Valjean demonstrates mercy because he has known mercy. Care for an orphan, generous to the poor, not driven by riches and partiality, but gratitude and love. He is reviled by Javert, who regards him as just a convict. Yet, Valjean shows him mercy and grace. He does not take vengeance into his hands, though it puts his life at risk. In this, Javert begins to see another road. How do these contradictory roads exist together? The path to God has always been rules and order. Yet, this rule-breaker is more angel than man. Like the blinding of Paul on the road to Damascus, Javert is whirled into darkness because the light is incomprehensible. This is the wisdom of God: mercy redeeming justice.
Micah summarizes the union of these roads as the “whole duty of man: do justice, love mercy, and walk humbly with God.” He declares this as he indicts Israel and the hypocrisy of their religious observances mingled with violence and injustice. What good are sacrifices when the poor are starved and the rich are unmoved. Legalism without mercy, justice with partiality- these things are reconciled in walking humbly with God. This is the wisdom of reconciling justice and mercy- walking humbly with Christ.
Jewish Wisdom, by Rabbi Joseph Telushkin, shares this beautiful story of New York City Mayor Fiorello La Guardia (1933-1945).
At one time during the Depression, he was serving as a night-court judge when a woman appeared before him who had stolen food to feed her children.
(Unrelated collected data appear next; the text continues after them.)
(** Modelled from the spec: [createOwnerInChannel] of models/usersChannels
    grants Owner and Member in the channel. *)
Definition createOwnerInChannel (channelId userId : string) : M unit :=
  writes (λ st, setUsersChannels
    <[(channelId, userId) :=
        ChannelMembership.Build Member true
          (ChannelMembership.receiveNotifications
             (membershipOf st channelId userId))]> st).

(** ** Values of the resolvers *)

(** What a resolver's promise settles to. *)
Inductive Result :=
| UserError (message : string)      (* [return new UserError(message)] *)
| Value (channel : option Channel.t) (* a channel record, or [undefined] *)
| Promises (threadIds : list string) (* the array of [deleteThread] promises *)
| TypeError.                         (* a property read on [undefined] *)

(** The resolvers are untyped at run time.  Where the source binds a name
    to a value of another shape than the one it then reads from it, the
    value is kept with its shape, and the reads are JavaScript's. *)
Inductive JsValue :=
| JsChannelPermissions (p : ChannelPermissions.t)
| JsCommunityPermissions (p : CommunityPermissions.t)
| JsChannels (records : list Channel.t)
| JsPromise (settlesTo : JsValue).

(** [v[0]]: the first element of an array; [undefined] on a permissions
    object or a promise, which have no property [0]. *)
Definition jsFirst (v : JsValue) : option Channel.t :=
  match v with
  | JsChannels records => head records
  | _ => None
  end.

(** Truthiness of [v.isOwner]; [undefined], hence falsy, on an array or a
    promise. *)
Definition jsIsOwner (v : JsValue) : bool :=
  match v with
  | JsChannelPermissions p => ChannelPermissions.isOwner p
  | JsCommunityPermissions p => CommunityPermissions.isOwner p
  | JsChannels _ | JsPromise _ => false
  end.

Module TogglePendingInput.
Record t := Build { channelId : string; userId : string; action : string }.
End TogglePendingInput.

Module UnblockInput.
Record t := Build { channelId : string; userId : string }.
End UnblockInput.

(** [Contact], with the [lastName] that the resolver reads from it. *)
Module Contact.
Record t := Build {
  email : string;
  firstName : option string;
  lastName : option string }.
End Contact.

Module EmailInvitesInput.
Record t := Build {
  customMessage : option string;
  contacts : list Contact.t;
  id : string }.
End EmailInvitesInput.

(** The payload of a 'private channel invite notification' job. *)
Module InviteNotification.
Record t := Build {
  recipientEmail : string;
  recipientFirstName : option string;
  recipientLastName : option string;
  channelId : string;
  senderId : string;
  customMessage : option string }.
End InviteNotification.

(** What [sendChannelEmailInvites] settles to: an error, or the array of
    the [addQueue] promises, each given by the job it enqueues, in the
    order of the calls. *)
Inductive InvitesResult :=
| InvitesError (message : string)
| Invites (jobs : list InviteNotification.t).

(** [s ? s : null] on a nullable string: [null], [undefined] and the
    empty string are falsy. *)
Definition orNull (s : option string) : option string :=
  match s with
  | Some EmptyString | None => None
  | Some _ => s
  end.

(** ** The resolvers ([module.exports.Mutation]) *)

Module Mutation.

(** [channelSlugIsBlacklisted] of utils/permissions, the table of
    reserved slugs, is a parameter. *)
Definition createChannel (channelSlugIsBlacklisted : string → bool)
    (newId : string) (input : CreateChannelInput.t) (user : option User.t)
    : M Result :=
  match user with
  | None =>
      mret (UserError "You must be signed in to create a new community.")
  | Some currentUser =>
      if channelSlugIsBlacklisted (CreateChannelInput.slug input)
      then mret (UserError "This channel name is reserved.")
      else
        communities ← getCommunities [CreateChannelInput.communityId input];
        currentUserCommunityPermissions ←
          getUserPermissionsInCommunity
            (CreateChannelInput.communityId input) (User.id currentUser);
        match head communities with
        | None =>
            mret (UserError
              "You don't have permission to create a channel in this community.")
        | Some communityToEvaluate =>
            if negb (CommunityPermissions.isOwner
                       currentUserCommunityPermissions)
            then
              mret (UserError
                "You don't have permission to create a channel in this community.")
            else
              channelWithSlug ←
                getChannelBySlug (CreateChannelInput.slug input)
                                 (Community.slug communityToEvaluate);
              if channelWithSlug is Some _
              then mret (UserError "A channel with this slug already exists.")
              else
                newChannel ← createChannel newId input (User.id currentUser);
                _ ← createOwnerInChannel (Channel.id newChannel)
                                         (User.id currentUser);
                mret (Value (Some newChannel))
        end
  end.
Desiring to satisfy the demands of both justice and mercy, La Guardia told the woman, “ I fine you ten dollars for stealing and I fine everyone else in this courtroom, myself included, fifty cents each for living in a city where a woman is forced to steal to feed her children.” The money was immediately collected, the fine paid, and the extra money given to the woman. (p 399)
In this story, he honors the law that requires no partiality be shown- to rich or poor. When it comes to justice, there is only law and penalty. And so he upholds the law, finding her guilty because she did in fact steal. But, there were laws of the Torah set up to care for the poor and the widows and create community. The community was guilty of violating this law, and so the judge found all guilty. However, this justice was mercy. It was love, not law, that won the day. Yet both were served. To choose the road of such mercy is wisdom and joy… and oh, so rare!
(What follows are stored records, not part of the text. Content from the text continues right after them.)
Lemma rename_all_raise js e :
  mapM native_tool js = Raise e →
  ∀ h vs Ls,
    Forall3 (tree h) vs js Ls → NoDup (concat Ls) →
    ∃ h', mapH rename_input_schema vs h = (Raise e, h').
Proof.
  induction js as [|j js IH]; intros Hss h vs Ls Hts Hnd; [done|].
  cbn [mapM] in Hss.
  apply Forall3_cons_inv_m in Hts as (v & vs' & L & Ls' & -> & -> & Ht & Hts).
  simpl in Hnd. apply NoDup_app in Hnd as (HndL & Hdisj & HndLs).
  cbn [mapH]. destruct (native_tool j) as [s|e1] eqn:Hs.
  - destruct (mapM native_tool js) as [ss'|e2] eqn:Hss'; [done|].
    injection Hss as ->.
    destruct (rename_tree _ _ _ _ _ Ht HndL Hs) as (h1 & L2 & Hren & _ & Hagree1 & _).
    destruct (IH eq_refl h1 vs' Ls') as (h2 & Hrun); [|done|].
    { apply (trees_frame h); [done|]. intros l Hl. apply Hagree1.
      intros HlL. by apply (Hdisj l). }
    exists h2. rewrite (bind_ok _ _ _ _ _ Hren). by apply bind_raise.
  - injection Hss as ->. exists h. apply bind_raise.
    by eapply rename_tree_raise.
Qed.

Lemma anthropic_tree_raise h tools js L e d :
  tree h tools (JList js) L → NoDup L →
  to_native_tool_schema js = Raise e → height (JList js) ≤ d →
  ∃ h', transform_tools_to_antrophic_format d tools h = (Raise e, h').
Proof.
  intros Ht Hnd Hss Hd.
  destruct (deepcopy_tree (JList js) d tools ∅ h L Ht Hnd)
    as (t & memo' & h1 & L' & Hcopy & Hsub1 & Ht' & Hnd' & Hfresh' & _); [|done|].
  { intros l _. apply lookup_empty. }
  apply tree_list_inv in Ht' as (y & items & Ls' & -> & -> & Hy & Hts').
  apply NoDup_cons in Hnd' as [HyLs' HndLs'].
  destruct (rename_all_raise _ _ Hss h1 items Ls' Hts' HndLs') as (h2 & Hrens).
  exists h2. unfold transform_tools_to_antrophic_format, deepcopy.
  assert (('(y0, _) ← deepcopy_memo d tools ∅; mret y0) h = (Ok (VRef y), h1))
    as Hdc by (by rewrite (bind_ok _ _ _ _ _ Hcopy)).
  rewrite (bind_ok _ _ _ _ _ Hdc).
  assert (iter (VRef y) h1 = (Ok items, h1)) as Hiter.
  { cbn [iter]. unfold mbind, M_bind, deref. by rewrite Hy. }
  rewrite (bind_ok _ _ _ _ _ Hiter). by apply bind_raise.
Qed.

Lemma load_unshared j h0 v h :
  load j h0 = (Ok v, h) → unshared h v j.
Proof.
  intros Hload.
  destruct (load_tree j h0) as (v' & L & h' & Hload' & _ & Ht & Hnd & _).
  rewrite Hload in Hload'. injection Hload' as <- <-. by exists L.
Qed.

Lemma first_bad_intro {A} (f : json → result A) ks bad catalog e :
  (∀ tool, (∃ s, f tool = Ok s) → has_keys ks tool) →
  (∀ tool e, f tool = Raise e → bad tool e) →
  mapM f catalog = Raise e → first_bad ks bad catalog e.
Proof.
  intros Hok Hbad (pre & tool & post & -> & Hpre & Htool)%mapM_first_raise.
  exists pre, tool, post. split; [done|]. split; [|by apply Hbad].
  eapply Forall_impl; [done|]. intros t Ht. by apply Hok.
Qed.

(** ** Deeper than the recursion limit *)

Lemma height_Exists j d :
  S d < height j → Exists (λ j', d < height j') (jchildren j).
Proof.
  destruct j as [| | | |xs|kjs]; cbn [height jchildren]; try lia.
  - induction xs as [|x xs IH]; [lia|]. intros Hh.
    destruct (decide (d < height x)); [by left|]. right. apply IH. lia.
  - induction kjs as [|[k x] kjs IH]; [simpl; lia|]. intros Hh. simpl in *.
    destruct (decide (d < height x)); [by left|]. right. apply IH. lia.
Qed.

Lemma copy_items_too_deep js :
  Forall too_deep js →
  ∀ d vs Ls memo h,
    Forall3 (tree h) vs js Ls → NoDup (concat Ls) →
    (∀ l, l ∈ concat Ls → memo !! l = None) →
    Exists (λ j, d < height j) js →
    ∃ h', copy_items d vs memo h = (Raise RecursionError, h').
Proof.
  induction 1 as [|j js Hj _ IH]; intros d vs Ls memo h Hts Hnd Hmemo Hex.
  { by apply Exists_nil in Hex. }
  apply Forall3_cons_inv_m in Hts as (v & vs0 & L & Ls0 & -> & -> & Ht & Hts).
  simpl in Hnd. apply NoDup_app in Hnd as (HndL & Hdisj & HndLs).
  assert (∀ l, l ∈ L → memo !! l = None) as HmemoL.
  { intros l Hl. apply Hmemo. simpl. apply elem_of_app; auto. }
  cbn [copy_items]. destruct (decide (d < height j)) as [Hdeep|Hfit].
  - destruct (Hj d v memo h L Ht HndL HmemoL Hdeep) as (h' & Hrun).
    exists h'. by apply bind_raise.
  - apply Exists_cons in Hex as [?|Hex]; [done|].
    destruct (deepcopy_tree j d v memo h L Ht HndL HmemoL)
      as (v' & memo1 & h1 & L' & Hcopy & Hsub1 & _ & _ & _ & Hmemo1); [lia|].
    destruct (IH d vs0 Ls0 memo1 h1) as (h2 & Hrun);
      [by eapply trees_mono|done| |done|].
    { intros l Hl. apply Hmemo1. split.
      - apply Hmemo. simpl. apply elem_of_app; auto.
      - intros HlL. by apply (Hdisj l). }
    exists h2. rewrite (bind_ok _ _ _ _ _ Hcopy). cbn beta iota.
    by apply bind_raise.
Qed.

Lemma deepcopy_too_deep j : too_deep j.
Proof.
  induction j as [j IH] using json_children_ind.
  intros d v memo h L Ht Hnd Hmemo Hd.
  inversion Ht as [j' v' Ha|l o j' Ls Hl Hshape Hts]; subst.
  { destruct j; try done; simpl in Hd; lia. }
  apply NoDup_cons in Hnd as [HlLs HndLs].
  assert (memo !! l = None) as Hml by (apply Hmemo; by left).
  destruct d as [|d].
  { exists h. cbn [deepcopy_memo]. by rewrite Hml. }
  rewrite deepcopy_memo_node by done.
  assert (deref l h = (Ok o, h)) as Hderef by (unfold deref; by rewrite Hl).
  rewrite (bind_ok _ _ _ _ _ Hderef).
  set (y := fresh (dom h)).
  set (h1 := <[y := with_children o []]> h).
  assert (alloc (with_children o []) h = (Ok y, h1)) as Halloc by done.
  rewrite (bind_ok _ _ _ _ _ Halloc).
  assert (h ⊆ h1) as Hsub1 by (apply insert_subseteq, alloc_fresh).
  destruct (copy_items_too_deep _ IH d (children o) Ls (<[l := y]> memo) h1)
    as (h2 & Hrun); [by eapply trees_mono|done| |by apply height_Exists|].
  { intros l' Hl'. rewrite lookup_insert_ne by (intros ->; done).
    apply Hmemo. by right. }
  exists h2. by apply bind_raise.
Qed.

(** ** The outcome of the two transforms *)

(** Property X12.  [transform_tools_to_openai_format] on a catalog loaded from JSON:
    it returns iff every tool is an object with the keys [name],
    [description] and [inputSchema]; the result then reads as one
    entry per tool, in catalog order, each with the two keys [type]
    and [function] and under [function] the three values of the tool
    and nothing else.  Otherwise it raises at the first tool that is
    not so: [TypeError] for a tool that is not an object, else
    [KeyError] of the first of the three keys the tool does not have.
    In both cases the catalog reads as before. *)
Theorem function_call_transform_outcome catalog h0 tools h :
  load (JList catalog) h0 = (Ok tools, h) →
  ∃ r h',
    transform_tools_to_openai_format tools h = (r, h') ∧
    h ⊆ h' ∧ repr h' tools (JList catalog) ∧
    match r with
    | Ok v =>
        Forall (has_keys [py "name"; py "description"; py "inputSchema"])
               catalog ∧
        ∃ fc, Forall2 wrapped catalog fc ∧ repr h' v (JList fc)
    | Raise e =>
        ¬ Forall (has_keys [py "name"; py "description"; py "inputSchema"])
                 catalog ∧
        first_bad [py "name"; py "description"; py "inputSchema"]
                  function_call_error catalog e
    end.
Proof.
  intros (L & Ht & _)%load_unshared.
  destruct (to_function_call_schema catalog) as [fc|e] eqn:Hfc.
  - destruct (openai_tree _ _ _ _ _ Ht Hfc) as (r & h' & Hrun & Hsub & Hr & _).
    exists (Ok r), h'. split; [done|]. split; [done|].
    split; [exists L; by eapply tree_mono|]. split.
    + eapply Forall_impl;
        [apply (mapM_Ok_iff function_call_tool catalog); by exists fc|].
      intros tool. apply function_call_tool_Ok_iff.
    + exists fc. split; [|done].
      eapply mapM_Forall2; [|done]. apply function_call_tool_wrapped.
  - destruct (openai_tree_raise _ _ _ _ _ Ht Hfc) as (h' & Hrun).
    exists (Raise e), h'. split; [done|].
    assert (h ⊆ h') as Hsub by (by eapply (keeps_openai h)).
    split; [done|]. split; [exists L; by eapply tree_mono|].
    assert (first_bad [py "name"; py "description"; py "inputSchema"]
              function_call_error catalog e) as Hbad.
    { eapply first_bad_intro; [| |done].
      - intros tool. apply function_call_tool_Ok_iff.
      - apply function_call_tool_error. }
    split; [|done]. eapply first_bad_not_all; [|done].
    apply function_call_error_no_keys.
Qed.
When we are ruled by Code, there can be no liberty, only miserable infection. We throw stones, erect gallows, spew venom, thump bibles, and condemn those on the wrong side of the ledger. But, to be ruled by Christ, is to know love and mercy. It is an infusion of His Spirit. Stones are rolled away, gallows vacated, forgiveness offered, hearts renewed, and the ledger balance is paid. In the Code, there is only unachievable adherence. In Christ, there is unfathomable mercy and justice. The choice we have is Christ or Code. As Robert Frost wrote in “The Road Not Taken”:
I shall be telling this with a sigh
Somewhere ages and ages hence:
Two roads diverged in a wood, and I—
I took the one less traveled by,
And that has made all the difference.